Canada Youshinkan Kendo Dojo

「独善的、稽古の意味」 

稽古=古を鑑みる。先人、賢哲の辿った道を考えて、自分に生かす。「温故知新」の意味もあると、昔、榊原正範士からお聞きした事がある。当に其の通りの意味なのだと思う。

だが、熊は頭が悪いから、もっと簡略に、端的に考えてみた。

つまり、自分になぞらえて、「自分の古い出来事から考える。そしてそれから学ぶ。」と置き換えてみた。
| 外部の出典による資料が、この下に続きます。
(* ===== verification/SsuPs.v ===== *)
(** The process lister of project 2 (ssu_ps.c): options, the terminal and state
    columns, the command line taken from /proc, the list of processes, and which
    of them each option prints.

    The files of /proc are input.  [MAJOR] and [MINOR] come from the kernel's
    headers and are parameters.  The rows of the "u" format, which contain
    floating-point percentages, and the calls that read times and memory sizes
    are not modelled. *)

From S2P Require Import Prelude Bytes.

Definition NAMELEN : nat := 512.
Definition LINEMAX : nat := 512.

(** The fields of [proc_list] the modelled code uses; the list of nodes behind
    [head] is a list. *)
Record proc_info := ProcInfo {
  p_pid : Z; p_pgrp : Z; p_sid : Z; p_tpgid : Z; p_tty_nr : Z; p_state : Z;
  p_cmdline : list Z; p_name : list Z; p_utime : Z; p_stime : Z; p_nice : Z; p_threads : Z
}.

(** ** Options *)

Record flags := Flags { a_flag : bool; u_flag : bool; x_flag : bool }.

(** The loop of [check_option] over the characters of the argument. *)
Fixpoint check_option (opt : list Z) (f : flags) : Z * flags :=
  match opt with
  | [] => (0, f)
  | c :: opt' =>
      if c =? 97 then check_option opt' (Flags true (u_flag f) (x_flag f))
      else if c =? 117 then check_option opt' (Flags (a_flag f) true (x_flag f))
      else if c =? 120 then check_option opt' (Flags (a_flag f) (u_flag f) true)
      else (-1, f)
  end.

(** ** Text *)

(** ["%d"] of a non-negative number; [n] bounds the number of digits. *)
Fixpoint decimal_digits (n : nat) (z : Z) (acc : list Z) : list Z :=
  match n with
  | O => acc
  | S n' => if z <? 10 then (48 + z) :: acc else decimal_digits n' (z / 10) ((48 + z mod 10) :: acc)
  end.

Definition decimal (z : Z) : list Z :=
  if z <? 0 then 45 :: decimal_digits 10 (- z) [] else decimal_digits 10 z [].

(** A store of a string (with its NUL) in a buffer of [n] bytes. *)
Definition store_string (n : nat) (s : list Z) : res (list Z) :=
  if (length s <? n)%nat then Ok s else Stuck OutOfBounds.

(** [_isdigit] on the bytes of a name. *)
Definition is_digit (c : Z) : bool := (48 <=? c) && (c <=? 57).
Definition _isdigit (str : list Z) : bool := forallb is_digit str.
Definition scandir_filter (d_name : list Z) : bool := _isdigit d_name.

Section tty.
Context (MAJOR MINOR : Z -> Z).

(** The string in the 8 bytes of [tty]. *)
Definition get_tty (tty_nr : Z) : res (list Z) :=
  let major := MAJOR tty_nr in
  let minor := MINOR tty_nr in
  if major =? 4 then
    if minor <? 64 then store_string 8 ([116; 116; 121] ++ decimal minor)
    else store_string 8 ([116; 116; 121; 83] ++ decimal (minor - 64))
  else if (136 <=? major) && (major <=? 143) then store_string 8 ([112; 116; 115; 47] ++ decimal minor)
  else store_string 8 [63].

End tty.

(** The string in the 6 bytes of [state]. *)
Definition get_state (p : proc_info) : res (list Z) :=
  store_string 6
    ([p_state p]
     ++ (if p_nice p <? -4 then [60] else if p_nice p >? 4 then [78] else [])
     ++ (if p_pid p =? p_sid p then [115] else [])
     ++ (if p_threads p >? 1 then [108] else [])
     ++ (if p_pgrp p =? p_tpgid p then [43] else [])).

(** ** The command line *)

(** The loop that turns the NULs between arguments into blanks, at index [i] of
    [line]; it stops at a NUL followed by another or at the end. *)
Fixpoint join_args (line : list Z) (i : nat) : list Z :=
  match line with
  | [] => []
  | c :: line' =>
      if c =? 0 then
        if (i =? LINEMAX - 1)%nat then line
        else match line' with
             | d :: _ => if d =? 0 then line else 32 :: join_args line' (S i)
             | [] => line
             end
      else c :: join_args line' (S i)
  end.

(** [file] is the contents of /proc/pid/cmdline, [comm] the second field of the
    stat file: the new [cmdline] of the process. *)
Definition cmdline_of (file comm : list Z) : res (list Z) :=
  let line := take LINEMAX (file ++ replicate LINEMAX 0) in
  let line := join_args line 0 in
  n ← strlen line;
  if n =? 0 then
    m ← strlen (comm ++ [0]);
    aset (<[0%nat := 91]> comm) (m - 1) 93
  else Ok (take (Z.to_nat n) line).

(** ** The list *)

Definition add_node (l : list proc_info) (node : proc_info) : list proc_info := l ++ [node].

(** The entry of the parent process, the shell: the last one with its pid. *)
Fixpoint find_shell (l : list proc_info) (pid : Z) (found : option proc_info) : option proc_info :=
  match l with
  | [] => found
  | p :: l' => find_shell l' pid (if p_pid p =? pid then Some p else found)
  end.

Section listing.
Context (MAJOR MINOR : Z -> Z).

Definition on_tty (p : proc_info) : bool :=
  match get_tty MAJOR MINOR (p_tty_nr p) with Ok s => negb (bool_decide (s = [63])) | Stuck _ => false end.

(** Reading the name of the shell when it was not found reads the buffer
    uninitialised; [pre] is the test made before the names are compared. *)
Definition owned_by (sh : option proc_info) (pre : proc_info -> bool) (l : list proc_info) : res (list proc_info) :=
  let l := filter pre l in
  match sh with
  | Some q => Ok (filter (fun p => bool_decide (p_name p = p_name q)) l)
  | None => match l with [] => Ok [] | _ => Stuck Uninitialised end
  end.

(** [print_default], [print_without_x], [print_without_a] and [print_all]. *)
Definition select (f : flags) (l : list proc_info) (ppid : Z) : res (list proc_info) :=
  let sh := find_shell l ppid None in
  if negb (a_flag f) && negb (u_flag f) && negb (x_flag f) then
    let tty := match sh with Some q => p_tty_nr q | None => -1 end in
    owned_by sh (fun p => p_tty_nr p =? tty) l
  else if negb (x_flag f) then owned_by sh on_tty l
  else if negb (a_flag f) then owned_by sh (fun _ => true) l
  else Ok l.

(** [%02d] *)
Definition two_digits (z : Z) : list Z := if z <? 10 then 48 :: decimal z else decimal z.

(** ["%6d"], ["%-7s"] *)
Definition pad_left (n : nat) (s : list Z) : list Z := replicate (n - length s) 32 ++ s.
Definition pad_right (n : nat) (s : list Z) : list Z := s ++ replicate (n - length s) 32.

(** A row without the u option: [tmp_line] has 512 bytes, and [strncpy] cuts the
    row to the width of the terminal ([line] has 512 bytes too, and [strncpy]
    fills it with NULs up to the width). *)
Definition row (p : proc_info) (hz ws_col : Z) : res (list Z) :=
  tty ← get_tty MAJOR MINOR (p_tty_nr p);
  state ← get_state p;
  let t := Z.quot (p_stime p + p_utime p) hz in
  tmp_line ← store_string LINEMAX
     (pad_left 6 (decimal (p_pid p)) ++ [32] ++ pad_right 7 tty ++ [32] ++ pad_right 5 state ++ [32]
      ++ two_digits (t / 60 mod 60) ++ [58] ++ two_digits (t mod 60) ++ [32] ++ p_cmdline p);
  if Z.of_nat LINEMAX <? ws_col then Stuck OutOfBounds
  else Ok (take (Z.to_nat ws_col) tmp_line).

End listing.

(** ** Lemmas *)

Lemma decimal_digits_length n z acc :
  0 <= z < 10 ^ Z.of_nat n -> (0 < n)%nat -> (length (decimal_digits n z acc) <= n + length acc)%nat.
Proof.
  revert z acc. induction n as [|n IH]; intros z acc Hz Hn; [lia|]. cbn [decimal_digits].
  destruct (Z.ltb_spec z 10) as [|Hge]; [cbn; lia|].
  destruct n as [|n].
  { change (10 ^ Z.of_nat 1) with 10 in Hz. lia. }
  assert (Hd : 0 <= z / 10 < 10 ^ Z.of_nat (S n)).
  { split; [apply Z.div_pos; lia|]. apply Z.div_lt_upper_bound; [lia|].
    replace (Z.of_nat (S (S n))) with (1 + Z.of_nat (S n)) in Hz by lia. rewrite Z.pow_add_r in Hz by lia. lia. }
  specialize (IH (z / 10) ((48 + z mod 10) :: acc) Hd ltac:(lia)). cbn [length] in IH |- *. lia.
Qed.

Lemma decimal_digits_more n k z acc :
  0 <= z < 10 ^ Z.of_nat n -> (0 < n)%nat -> decimal_digits (n + k) z acc = decimal_digits n z acc.
Proof.
  revert z acc. induction n as [|n IH]; intros z acc Hz Hn; [lia|]. cbn [Nat.add decimal_digits].
  destruct (Z.ltb_spec z 10) as [|Hge]; [done|]. destruct n as [|n].
  { change (10 ^ Z.of_nat 1) with 10 in Hz. lia. }
  apply IH; [|lia]. split; [apply Z.div_pos; lia|]. apply Z.div_lt_upper_bound; [lia|].
  replace (Z.of_nat (S (S n))) with (1 + Z.of_nat (S n)) in Hz by lia. rewrite Z.pow_add_r in Hz by lia. lia.
Qed.

Lemma decimal_short z : 0 <= z < 1000 -> (length (decimal z) <= 3)%nat.
Proof.
  intros Hz. unfold decimal. rewrite (proj2 (Z.ltb_ge _ _)) by lia.
  rewrite (decimal_digits_more 3 7) by (cbn; lia).
  pose proof (decimal_digits_length 3 z [] ltac:(cbn; lia) ltac:(lia)). cbn [length] in *. lia.
Qed.

Lemma store_string_Ok n s : (length s < n)%nat -> store_string n s = Ok s.
Proof. intros Hs. unfold store_string. by rewrite (proj2 (Nat.ltb_lt _ _)). Qed.

(** Arguments as the kernel presents them: non-empty strings, each ended by a
    NUL. *)
Definition arg_bytes (args : list (list Z)) : list Z := mjoin ((fun a => a ++ [0]) <$> args).

(** The arguments with single blanks between them. *)
Fixpoint join_blank (args : list (list Z)) : list Z :=
  match args with
  | [] => []
  | [a] => a
  | a :: args' => a ++ 32 :: join_blank args'
  end.

Lemma join_args_word a i rest : 0 ∉ a -> join_args (a ++ rest) i = a ++ join_args rest (i + length a).
Proof.
  revert i. induction a as [|c a IH]; intros i Ha; cbn [app length].
  - by rewrite Nat.add_0_r.
  - cbn [join_args]. rewrite (proj2 (Z.eqb_neq _ _)) by set_solver. rewrite IH by set_solver.
    do 3 f_equal. lia.
Qed.

Lemma join_args_spec args i k :
  args <> [] -> Forall (fun a => a <> [] /\ 0 ∉ a) args -> (0 < k)%nat ->
  (i + length (arg_bytes args) < LINEMAX)%nat ->
  exists r, join_args (arg_bytes args ++ replicate k 0) i = join_blank args ++ 0 :: r.
Proof.
  intros Hne Hargs Hk. revert i. induction Hargs as [|a args [Hane Ha0] Hargs IH]; intros i Hl; [done|].
  change (arg_bytes (a :: args)) with ((a ++ [0]) ++ arg_bytes args) in *. rewrite !length_app in Hl. cbn [length] in Hl.
  rewrite <- !app_assoc, join_args_word by done. cbn [app join_args].
  destruct (Nat.eqb_spec (i + length a) (LINEMAX - 1)) as [E|_]; [lia|].
  destruct args as [|b args].
  - cbn [arg_bytes fmap list_fmap mjoin list_join app join_blank]. destruct k as [|k]; [lia|]. cbn. eauto.
  - apply Forall_cons in Hargs as [[Hbne Hb0] Hargs']. destruct b as [|c b]; [done|].
    destruct IH with (i := S (i + length a)) as [r Hr]; [done|lia|].
    change (arg_bytes ((c :: b) :: args)) with (((c :: b) ++ [0]) ++ arg_bytes args) in *.
    cbn [app] in *. rewrite (proj2 (Z.eqb_neq c 0)) by set_solver. rewrite Hr.
    exists r. change (join_blank (a :: (c :: b) :: args)) with (a ++ 32 :: join_blank ((c :: b) :: args)).
    by rewrite <- app_assoc.
Qed.

(** ** Properties *)

(** The columns fit their buffers: for every terminal number with a minor
    below 256, [get_tty] stores at most 7 characters in its 8 bytes, and
    [get_state] at most 5 in its 6. *)
Theorem ps_columns_fit MAJOR MINOR p :
  0 <= MINOR (p_tty_nr p) < 256 ->
  (exists t, get_tty MAJOR MINOR (p_tty_nr p) = Ok t /\ (length t <= 7)%nat) /\
  (exists s, get_state p = Ok s /\ (1 <= length s <= 5)%nat).
Proof.
  intros Hm. split.
  - assert (Hgo : forall s, (length s <= 7)%nat -> exists t, store_string 8 s = Ok t /\ (length t <= 7)%nat)
      by (intros s Hs; exists s; split; [apply store_string_Ok; lia|done]).
    unfold get_tty. destruct (MAJOR _ =? 4); [destruct (Z.ltb_spec (MINOR (p_tty_nr p)) 64)|destruct (_ && _)]; apply Hgo.
    + rewrite length_app. pose proof (decimal_short (MINOR (p_tty_nr p)) ltac:(lia)). cbn [length]. lia.
    + rewrite length_app. pose proof (decimal_short (MINOR (p_tty_nr p) - 64) ltac:(lia)). cbn [length]. lia.
    + rewrite length_app. pose proof (decimal_short (MINOR (p_tty_nr p)) ltac:(lia)). cbn [length]. lia.
    + cbn. lia.
  - unfold get_state. rewrite store_string_Ok; [eexists; split; [done|]|];
      repeat destruct (_ <? _); repeat destruct (_ >? _); repeat destruct (_ =? _); cbn; lia.
Qed.

Definition demo_proc : proc_info := ProcInfo 7 7 7 7 34817 82 [98] [114] 0 0 (-20) 2.

Lemma ps_columns_fit_witness :
  (exists t, get_tty (fun d => d / 256) (fun d => d mod 256) (p_tty_nr demo_proc) = Ok t /\ (length t <= 7)%nat) /\
  (exists s, get_state demo_proc = Ok s /\ (1 <= length s <= 5)%nat).
Proof. apply (ps_columns_fit (fun d => d / 256) (fun d => d mod 256) demo_proc). vm_compute. split; [discriminate|reflexivity]. Defined.

(** A process whose arguments are non-empty strings that fit into the line
    buffer is listed with its arguments separated by single blanks. *)
Theorem ps_cmdline_joins args comm :
  args <> [] -> Forall (fun a => a <> [] /\ 0 ∉ a) args -> (length (arg_bytes args) < LINEMAX)%nat ->
  cmdline_of (arg_bytes args) comm = Ok (join_blank args).
Proof.
  intros Hne Hargs Hl. unfold cmdline_of.
  replace (take LINEMAX (arg_bytes args ++ replicate LINEMAX 0))
    with (arg_bytes args ++ replicate (LINEMAX - length (arg_bytes args)) 0).
  2:{ rewrite take_app_ge by lia. by rewrite take_replicate, Nat.min_l by lia. }
  destruct (join_args_spec args 0 (LINEMAX - length (arg_bytes args)) Hne Hargs ltac:(lia) ltac:(lia)) as [r ->].
  assert (H0 : (0 ∉ join_blank args) /\ join_blank args <> []).
  { clear Hl. induction Hargs as [|a args [Ha Ha0] Hargs IH]; [done|]. destruct args as [|b args]; [by cbn|].
    change (join_blank (a :: b :: args)) with (a ++ 32 :: join_blank (b :: args)).
    split; [|by destruct a as [|]]. apply not_elem_of_app. split; [done|].
    apply not_elem_of_cons. split; [done|]. destruct IH as [IH1 _]; [done|exact IH1]. }
  destruct H0 as [H0 Hnn]. cbv zeta. rewrite (strlen_cstr (join_blank args) r H0). run.
  rewrite (proj2 (Z.eqb_neq _ _)) by (destruct (join_blank args); cbn in *; [done|lia]).
  by rewrite Nat2Z.id, take_app_length.
Qed.

Lemma ps_cmdline_joins_witness :
  cmdline_of [108; 115; 0; 45; 108; 0] [40; 108; 115; 41] = Ok [108; 115; 32; 45; 108].
Proof.
  apply (ps_cmdline_joins [[108; 115]; [45; 108]]); [discriminate| |cbn; unfold LINEMAX; lia].
  repeat constructor; try discriminate; set_solver.
Defined.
そしたらそこからはなんと簡単に「反省、工夫」と言う文字が出てきた。

宮本武蔵の言葉に「勝ちに不思議の勝ちあり、負けに不思議の負け無し」と言うのがある。と言うことは、自分の稽古に当てはめれば、「打たれるには打たれる理由がある」
と言うことに成ると思う。

それなら何故、打たれたかを考えれば、自分が打たれた原因が見えてくる。其の原因を探し出すことが出来なければ、永久に自分の欠点が解らないのと同じではないか。

今まで、沢山の剣友と剣を交え、教えを受けてきた。つまり沢山打たれてきた。と言うことは、何故打たれたかを研究すれば、自分の欠点、至らぬ所、未熟を発見できるのではないのだろうか。

これが、まず修行の第一歩、修行の原則なのだと今は考えている。

自らの不足を知り、それを矯正していく。これが修行の第一歩。それを何処まで続けていくことが出来るか、途中までか、死ぬまでか、それが修行の原点だと確信している。

これは、稽古を頂いた先生に自分の稽古のアドバイスを聞くよりもっと効果が上がる気がする。

なぜなら、稽古を頂いた先生から、どんなに素晴らしい、アドバイスが頂けたとしても、本人がそれを仮に自覚できていなければ、何ら効果が無いからである。

熊の先輩に、真面目の権化のような人がいた。だが其の方は非常に進歩が遅かった。
稽古は良くされたが、上達が遅い。なかなか癖が直らない。
自分では不器用を売り物しておられたが、熊はそれは可笑しいのではと思うに至った。

羽賀の親父が「不器用な人は、頭の使い方が悪いのだ」と喝破されたことがある。
つまり、「頑固、頑迷」謙虚に反省、工夫出来ない人が不器用な人という事ではないのかと思う。

自分を省みる能力、それを磨く努力こそ、稽古の意味だと今は思っている。